We'll explore all this and more in the first Issue of the new centenary of Cut/daily.
But I'm happy (some) people are (mostly?) happy about the future of cinema again.
*I'm old enough to remember the hoopla around The Blair Witch Project which actually cost less and made more (so far) than either of these two films. So I'm not sure how ‘new’ this all really is.
But putting bums on cinema seats is good for everyone.
Sidenote: If you work on a film that explodes like this – this is probably good advice?
**Why is it surprising people who make a lot of videos online might be good at making films?
Granted, the history of cinema proves it's not a given that just because you do it a lot you'll be any good at it, but you know how you get to Carnagie Hall?
Practice. Practice. Practice.
And talent. Gotta have talent.
And luck. Gotta have some luck.
Practice, talent and luck. Gotta have 'em.
Scorsese used AI

Martin Scorsese. If anyone is the grandfather of modern cinema it's everyone's favourite cuddly curmudgeon, Marty.
So the internet was understandably outraged by his ‘embrace of AI’ by signing on as an advisor to gen-AI company Black Forest Labs, and using AI to... generate storyboards for a scene.

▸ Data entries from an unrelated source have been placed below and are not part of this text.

(* ===== verification/ScTrieSpec.v ===== *)
(** * Tries as data, and as bytes

    [trie] is the tree the nodes of a [GenericTrieDB] form, [tget], [tinsert] and
    [tdelete] the operations of a map on it, and [enc] its encoding: the bytes of
    the root node, with every child of 32 bytes or more replaced by its hash.  The
    lemmas say what the primitives of [ScTrie] read from an encoded node and what
    they write. *)

From S2P Require Import Prelude ScFixedHash ScSha3 ScRlp ScRlpWrite ScRlpRead ScRlpFields ScDb ScTrie ScTrieKeys.
From Stdlib Require Import ZifyBool.
Local Opaque sha3.

(** ** Tries *)

(** [v] of a branch is empty when no key ends there. *)
#[warnings="-register-all"]
Inductive trie := Nil | Leaf (k : list Z) (v : bytes) | Ext (k : list Z) (c : trie) | Branch (cs : list trie) (v : bytes).

(** Induction through the children of a branch. *)
Lemma trie_ind' (P : trie -> Prop) :
  P Nil -> (forall k v, P (Leaf k v)) -> (forall k c, P c -> P (Ext k c)) ->
  (forall cs v, Forall P cs -> P (Branch cs v)) -> forall t, P t.
Proof.
  intros H0 H1 H2 H3. fix IH 1. intros [|k v|k c|cs v]; [done|apply H1|apply H2, IH|].
  apply H3. induction cs as [|c cs IHl]; constructor; [apply IH|apply IHl].
Qed.

Definition child (cs : list trie) (n : Z) : trie := nth (Z.to_nat n) cs Nil.
Definition set_child (cs : list trie) (n : Z) (c : trie) : list trie := <[Z.to_nat n := c]> cs.
Definition nils : list trie := replicate 16 Nil.

Fixpoint tget (t : trie) (key : list Z) : option bytes :=
  match t with
  | Nil => None
  | Leaf k v => if bool_decide (key = k) then Some v else None
  | Ext k c => if bool_decide (k `prefix_of` key) then tget c (drop (length k) key) else None
  | Branch cs v =>
    match key with
    | [] => if bool_decide (v = []) then None else Some v
    | n :: key => nth (Z.to_nat n) (map tget cs) (fun _ => None) key
    end
  end.

(** A node of two items split at its first nibble. *)
Definition ext (k : list Z) (c : trie) : trie := match k with [] => c | _ => Ext k c end.
Definition split_leaf (k : list Z) (v : bytes) : trie :=
  match k with [] => Branch nils v | b :: k => Branch (set_child nils b (Leaf k v)) [] end.
Definition split_ext (k : list Z) (c : trie) : trie :=
  match k with [] => Nil | b :: k => Branch (set_child nils b (ext k c)) [] end.
(** A value put below a branch where there is nothing. *)
Definition add_leaf (t : trie) (k : list Z) (v : bytes) : trie :=
  match t, k with
  | Branch cs w, [] => Branch cs v
  | Branch cs w, n :: k => Branch (set_child cs n (Leaf k v)) w
  | _, _ => Nil
  end.

Fixpoint tinsert (t : trie) (key : list Z) (v : bytes) : trie :=
  match t with
  | Nil => Leaf key v
  | Leaf k w =>
    if bool_decide (key = k) then Leaf k v
    else let p := common k key in ext (take p k) (add_leaf (split_leaf (drop p k) w) (drop p key) v)
  | Ext k c =>
    if bool_decide (k `prefix_of` key) then Ext k (tinsert c (drop (length k) key) v)
    else let p := common k key in ext (take p k) (add_leaf (split_ext (drop p k) c) (drop p key) v)
  | Branch cs w =>
    match key with
    | [] => Branch cs v
    | n :: key => Branch (set_child cs n (nth (Z.to_nat n) (map tinsert cs) (fun _ _ => Nil) key v)) w
    end
  end.

(** The node that is made and merged away again when a key is inserted. *)
Fixpoint tmp_insert (t : trie) (key : list Z) : list trie :=
  match t with
  | Nil => []
  | Leaf k w =>
    let p := common k key in
    if bool_decide (key = k) || (p =? 0)%nat then [] else [Leaf (drop p k) w]
  | Ext k c =>
    if bool_decide (k `prefix_of` key) then tmp_insert c (drop (length k) key)
    else let p := common k key in if (p =? 0)%nat then [] else [Ext (drop p k) c]
  | Branch cs w =>
    match key with
    | [] => []
    | n :: key => nth (Z.to_nat n) (map tmp_insert cs) (fun _ => []) key
    end
  end.

(** ** Encoding *)
Definition short (i : item) : item := if size (encode i) <? 32 then i else IData (sha3 (encode i)).
Fixpoint inode (t : trie) : item :=
  match t with
  | Nil => IData []
  | Leaf k v => IList [IData (hp true k); IData v]
  | Ext k c => IList [IData (hp false k); short (inode c)]
  | Branch cs v => IList (map (fun c => short (inode c)) cs ++ [IData v])
  end.
Definition iref (t : trie) : item := short (inode t).
Definition enc (t : trie) : bytes := encode (inode t).

(** ** Well-formed tries *)
Definition value_ok (v : bytes) : Prop := bytes_ok v /\ size v < 2 ^ 32.
Fixpoint wf (t : trie) : Prop :=
  match t with
  | Nil => True
  | Leaf k v => key_ok k /\ value_ok v /\ v <> []
  | Ext k c => key_ok k /\ k <> [] /\ wf c /\ c <> Nil
  | Branch cs v => length cs = 16%nat /\ value_ok v /\ fold_right (fun c => and (wf c)) True cs
  end.

Lemma wf_branch cs v : wf (Branch cs v) <-> length cs = 16%nat /\ value_ok v /\ Forall wf cs.
Proof.
  simpl. enough (fold_right (fun c => and (wf c)) True cs <-> Forall wf cs) as -> by done.
  induction cs as [|c cs IH]; simpl; [by split; constructor|]. by rewrite IH, Forall_cons_iff.
Qed.

(** A node keeps small what it holds of its children. *)
Lemma short_ok i : data_ok i -> size (encode i) < rlp_limit -> data_ok (short i) /\ size (encode (short i)) <= 33.
Proof.
  intros Hi Hs. unfold short. destruct (Z.ltb_spec (size (encode i)) 32); [split; [done|lia]|].
  split; [apply sha3_bytes_ok|].
  change (encode (IData ?x)) with (data_header x ++ x). rewrite length_app, length_sha3.
  destruct (sha3 (encode i)) as [|x [|y l]] eqn:E; pose proof (length_sha3 (encode i)) as L; rewrite E in L; [done|done|].
  change (data_header (x :: y :: l)) with (header 0x80 0xb7 (size (x :: y :: l))). rewrite L. vm_compute. done.
Qed.

Lemma sum_bound {A} (f : A -> bytes) l m : Forall (fun x => size (f x) <= m) l -> 0 <= m ->
  size (concat (map f l)) <= m * size l.
Proof. induction 1 as [|x l Hx _ IH]; intros Hm; simpl; [lia|]. rewrite length_app. specialize (IH Hm). lia. Qed.

Lemma inode_ok t : wf t -> data_ok (inode t) /\ size (enc t) < 2 ^ 34.
Proof.
  unfold enc. induction t as [|k v|k c IH|cs v IH] using trie_ind'; intros Ht.
  - split; [constructor|]. vm_compute. done.
  - destruct Ht as ([Hk Hn] & [Hv Hs] & _). destruct (hp_ok true k Hk) as (Hh & _ & Hl).
    split; [by repeat constructor|].
    pose proof (size_list [IData (hp true k); IData v]) as L. pose proof (size_data v) as L1.
    pose proof (size_data (hp true k)) as L2. unfold rlp_limit in *. cbn [map concat] in L.
    rewrite app_nil_r, length_app in L. cbn [inode]. lia.
  - destruct Ht as ([Hk Hn] & _ & Hc & _). destruct (IH Hc) as [Hd Hs]. destruct (hp_ok false k Hk) as (Hh & _ & Hl).
    destruct (short_ok (inode c)) as [Hd' Hs']; [done|unfold rlp_limit; lia|].
    split; [cbn [inode]; apply data_ok_list; by repeat constructor|].
    pose proof (size_list [IData (hp false k); short (inode c)]) as L. pose proof (size_data (hp false k)) as L2.
    unfold rlp_limit in *. cbn [map concat] in L. rewrite app_nil_r, length_app in L. cbn [inode]. lia.
  - apply wf_branch in Ht as (Hl & [Hv Hs] & Hcs).
    assert (Forall (fun c => data_ok (short (inode c)) /\ size (encode (short (inode c))) <= 33) cs) as Hall.
    { eapply Forall_impl; [|exact (List.Forall_and IH Hcs)]. intros c [Hc Hw]. destruct (Hc Hw) as [Hd Hz].
      apply short_ok; [done|unfold rlp_limit; lia]. }
    split.
    + cbn [inode]. apply data_ok_list, Forall_app. split; [|by repeat constructor].
      apply Forall_map. eapply Forall_impl; [|exact Hall]. by intros c [? _].
    + cbn [inode]. pose proof (size_list (map (fun c => short (inode c)) cs ++ [IData v])) as L.
      rewrite map_app, concat_app, map_map, length_app in L. cbn [map concat] in L. rewrite app_nil_r in L.
      pose proof (sum_bound (fun c => encode (short (inode c))) cs 33 ltac:(eapply Forall_impl; [|exact Hall]; by intros c [_ ?]) ltac:(lia)) as S.
      pose proof (size_data v) as L1. unfold rlp_limit in *. rewrite Hl in S. lia.
Qed.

The most helpful industry analysis I read on this came from editor Lawrence Jordan who runs the Aiography newsletter:
Here is what actually happened, because the accurate version matters more than the headline. Scorsese partnered with Black Forest Labs, the company behind an image-generation tool called Flux, which is software that creates still images from a written description.

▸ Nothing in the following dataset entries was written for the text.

Lemma runs_under t leaf b k x d1 Q : plain d1 -> two t leaf (b :: k) x -> wf t -> wf (split t) -> within U (under t) ->
  stored d1 t ->
  (forall d2, keeps U d1 d2 -> held d2 (under t) -> Q (partial 17 (map iref (take (S (Z.to_nat b)) (set_child nils b (under t))))) d2) ->
  runs ((if leaf || (1 <? size (b :: k)) then
           n ← rlpList (put_bytes (hp leaf k)) (put_item (enc t) 1); streamNode n (partial 17 (map iref (take (Z.to_nat b) (set_child nils b (under t)))))
         else put_item (enc t) 1 (partial 17 (map iref (take (Z.to_nat b) (set_child nils b (under t))))))) d1 Q.
Proof.
  intros Hf Ht Hw Hws HUu Hst HQ. destruct (two_spec t leaf (b :: k) x Ht Hw) as (E & Hl & Hk & Hx).
  assert (is_nibble b) as Hb by (destruct Hk as [Hk _]; by inversion Hk).
  rewrite (split_under t leaf b k x Ht) in *. pose proof Hws as (Hn & _ & Hcs)%wf_branch.
  destruct (split_children b (under t) Hb) as [_ Hat]. pose proof (proj1 (Forall_lookup _ _) Hcs _ _ Hat) as Hwu.
  assert (length (map iref (take (Z.to_nat b) (set_child nils b (under t)))) < 17 <= 17)%nat as HN.
  { unfold is_nibble in Hb. rewrite length_map, length_take. lia. }
  assert (Forall small (map iref (take (Z.to_nat b) (set_child nils b (under t))))) as Hsm by (by apply small_children, Forall_take).
  assert (map iref (take (Z.to_nat b) (set_child nils b (under t))) ++ [iref (under t)]
          = map iref (take (S (Z.to_nat b)) (set_child nils b (under t)))) as Hnext.
  { by rewrite (take_S_r _ _ _ Hat), map_app. }
  rewrite <- Hnext in HQ. assert (key_ok k) as Hk' by (by apply (key_ok_drop 1 (b :: k))).
  destruct (leaf || (1 <? size (b :: k))) eqn:El.
  - assert (exists t', under t = t' /\ two t' leaf k x) as (t' & Et & Ht').
    { inversion Ht; subst; [eexists; split; [done|constructor]|]. destruct k; [done|]. eexists. split; [done|constructor]. }
    rewrite Et in *. unfold rlpList. apply runs_bind. apply runs_bind, (runs_stream 2); [lia|].
    apply runs_bind. apply runs_put_bytes; [simpl; lia|constructor|auto|auto|].
    apply runs_bind. rewrite E. apply runs_put_item with (it := x); [simpl; lia|repeat constructor; by apply small_hp|done|lia|done|done|].
    apply runs_out; [done|]. destruct (two_spec t' leaf k x Ht' Hwu) as (E' & _). cbn [app]. rewrite <- E'.
    apply runs_streamNode; [done|done|done|done|done| |done].
    rewrite <- Et. inversion Ht; subst; [done|]. by destruct k.
  - inversion Ht; subst; [done|]. destruct k as [|n k]; [|simpl in El; lia]. rewrite E.
    apply runs_put_item with (it := iref c); [done|done|done|lia|done|auto|]. by apply HQ.
Qed.

Lemma run_branch t leaf k x d (Q : bytes -> OverlayDB -> Prop) : plain d -> two t leaf k x -> wf t -> wf (split t) ->
  within U t -> within U (under t) -> stored d t ->
  (forall d', keeps U d d' -> stored d' (split t) -> Q (enc (split t)) d') ->
  runs (branch (enc t)) d Q.
Proof.
  intros Hf Ht Hw Hws HUt HU Hst HQ. destruct (two_spec t leaf k x Ht Hw) as (E & Hl & Hk & Hx).
  pose proof (two_denotes leaf k Hk) as Hd.
  unfold branch. rewrite E. apply runs_bind. eapply runs_lift; [by apply read_count|].
  apply runs_bind, runs_assert; [by rewrite (read_isList _ Hl)|].
  apply runs_bind, runs_killNode_at; [done|]. intros d1 K1. pose proof (keeps_plain _ _ K1 Hf) as Hf1.
  apply runs_bind. eapply runs_lift; [by apply two_keyOf|]. apply runs_bind, (runs_stream 17); [lia|].
  apply runs_bind. eapply runs_lift; [by apply two_isLeaf|]. rewrite (slice_size _ k Hd).
  apply runs_bind. destruct k as [|b k].
  - inversion Ht; subst; [|by destruct Hw as (_ & ? & _)]. simpl in Hws.
    apply runs_bind, runs_assert; [done|]. apply runs_bind.
    apply (runs_for 17 16 0 _ [] (map iref nils) d1 (fun _ _ => True)); try done.
    + intros j it d2 Hit K2 Hf2 _. change (map iref nils) with (replicate 16 (IData [])) in Hit.
      pose proof (proj1 (lookup_replicate _ _ _ _) Hit) as [-> Hj].
      apply runs_put_bytes; [|by apply Forall_take; repeat constructor|done|done|].
      * rewrite app_nil_l, length_take. lia.
      * split; [|done]. f_equal. symmetry. by apply take_S_r.
    + intros d2 K2 _. apply runs_put_item with (it := IData v); [simpl; lia|by repeat constructor|done|lia|done|done|].
      apply runs_out; [done|]. apply (HQ d2); [by transitivity d1|]. apply stored_branch. by repeat constructor.
  - assert (is_nibble b) as Hb by (destruct Hk as [Hk _]; by inversion Hk).
    replace (size (b :: k) =? 0) with false by (simpl length; lia).
    apply runs_bind. eapply runs_lift; [by apply (slice_head _ b k)|].
    assert (denotes (mid 1 (keyOf_hpe (hp leaf (b :: k)))) k) as Hd'.
    { apply (slice_mid _ _ Hd 1). simpl length. lia. }
    rewrite (encode_slice _ k _ _ _ Hd') by lia. cbn [Z.ltb Z.compare Z.to_nat]. rewrite drop_0. rewrite <- E.
    rewrite (split_under t leaf b k x Ht) in *. pose proof Hws as (Hn & _ & Hcs)%wf_branch.
    destruct (split_children b (under t) Hb) as [_ Hat].
    apply runs_bind. apply (runs_split b (under t)).
    + done.
    + done.
    + by apply (proj1 (Forall_lookup _ _) Hcs _ _ Hat).
    + done.
    + intros d2 s K2 Hf2 ->. apply (runs_under t leaf b k x); try done; try (by rewrite (split_under t leaf b k x Ht)).
      apply (stored_keeps U d); [by transitivity d1|done|done].
    + intros d2 K2 Hh. apply runs_put_bytes; [rewrite length_map, Hn; lia|by apply small_children|done|simpl; lia|].
      apply runs_out; [by rewrite length_app, length_map, Hn|]. apply (HQ d2); [by transitivity d1|].
      apply stored_branch, Forall_lookup. intros j c Hc. destruct (decide (Z.of_nat j = b)) as [<-|Hne].
      * rewrite Nat2Z.id in Hat. rewrite Hat in Hc. by injection Hc as <-.
      * rewrite (split_other b _ j c Hne Hb Hc). split; [by vm_compute|done].
Qed.

(** ** [mergeAtAux] *)
Lemma runs_node h d b (Q : bytes -> OverlayDB -> Prop) : Overlay.lookup h d = b -> Q b d -> runs (node h) d Q.
Proof. intros <- HQ. by apply runs_ret. Qed.

(** Reaching a child: within the parent, or through the database. *)
Lemma runs_child c d (Q : bytes -> OverlayDB -> Prop) : wf c -> c <> Nil -> held d c -> Q (enc c) d ->
  RLP.isEmpty (encode (iref c)) = false /\
  (RLP.isList (encode (iref c)) = true /\ encode (iref c) = enc c \/
   RLP.isList (encode (iref c)) = false /\
   runs (h ← lift_outcome (RLP.toHash 32 RLP.Strict (encode (iref c))); s ← node h; lift_outcome (rlp_of s)) d Q).
Proof.
  intros Hc Hn [Hk _] HQ. destruct (iref_cases c Hc) as [|_ Hs E Hl He|_ Hs Hl Hd He Hh]; [done| |].
  - rewrite E. split; [done|]. by left.
  - split; [done|]. right. split; [done|]. apply runs_bind. eapply runs_lift; [exact Hh|].
    apply runs_bind. eapply runs_node; [by apply Hk|]. eapply runs_lift; [by apply enc_rlp|done].
Qed.

Lemma run_aux rec c c' s v N done d (Q : RLPStream.t -> OverlayDB -> Prop) :
  plain d -> wf c -> held d c -> wf c' -> within U c' -> (length done < N <= 17)%nat -> Forall small done ->
  (forall inl, runs (rec (enc c) (sha3 (enc c)) s v inl) d (fun b d2 => b = enc c' /\ stored d2 c')) ->
  (forall d1, keeps U d d1 -> held d1 c' -> Q (partial N (done ++ [iref c'])) d1) ->
  runs (mergeAtAux rec (encode (iref c)) s v (partial N done)) d Q.
Proof.
  intros Hf Hc Hh Hc' HU HN Hsm Hrec HQ. unfold mergeAtAux.
  assert (forall inl, runs (b ← rec (enc c) (sha3 (enc c)) s v inl; streamNode b (partial N done)) d Q) as Hgo.
  { intros inl. apply runs_bind. eapply runs_mono; [apply Hrec|]. intros b d2 K2 [-> Hst].
    apply runs_streamNode; try done; [by apply (keeps_plain d)|]. intros d3 K3 Hh3.
    apply HQ; [by transitivity d2|done]. }
  destruct (decide (c = Nil)) as [->|Hn].
  - apply runs_bind, runs_ret. apply Hgo.
  - destruct (runs_child c d (fun b d' => b = enc c /\ d' = d) Hc Hn Hh ltac:(done)) as (He & [[Hl E]|[Hl Hr]]).
    + rewrite Hl, He. cbn [negb andb]. rewrite E. apply runs_bind, runs_ret. apply Hgo.
    + rewrite Hl, He. cbn [negb andb]. destruct Hr as (b & d' & Er & K & -> & ->).
      apply runs_bind. exists (enc c), d. split; [|by split].
      unfold mbind, SE_bind in *. destruct (lift_outcome _ d) as [[h| | | | |] d0]; try done.
      destruct (node h d0) as [[s0| | | | |] d1]; try done. rewrite Er. unfold assertion.
      destruct (node_list c Hc Hn) as (its & Ei & Hli & _). unfold enc. rewrite Ei. by rewrite (read_isNull _ Hli).
Qed.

He used it during pre-production on a new film, and he tested it on one specific job: storyboarding a single scene.
His own words, from the interview: "During the pre-production process, time costs money, and this allowed us to move faster without sacrificing quality or craft."
That is the entire claim.
Not "AI made my movie." Not "I replaced my crew."
He used an image generator to help him show people the pictures already in his head.
Variety explores all of this commotion but concludes with a nice quote from the other granddaddy of modern cinema, Steven Spielberg.
“I don’t believe there is any substitute for the soul. I don’t think that is an algorithm that’s inventible,” Spielberg said. “A computer that thinks it feels more than we feel is anathema to the way I was raised and how I’ll practice my own trade of producing and directing in the future.”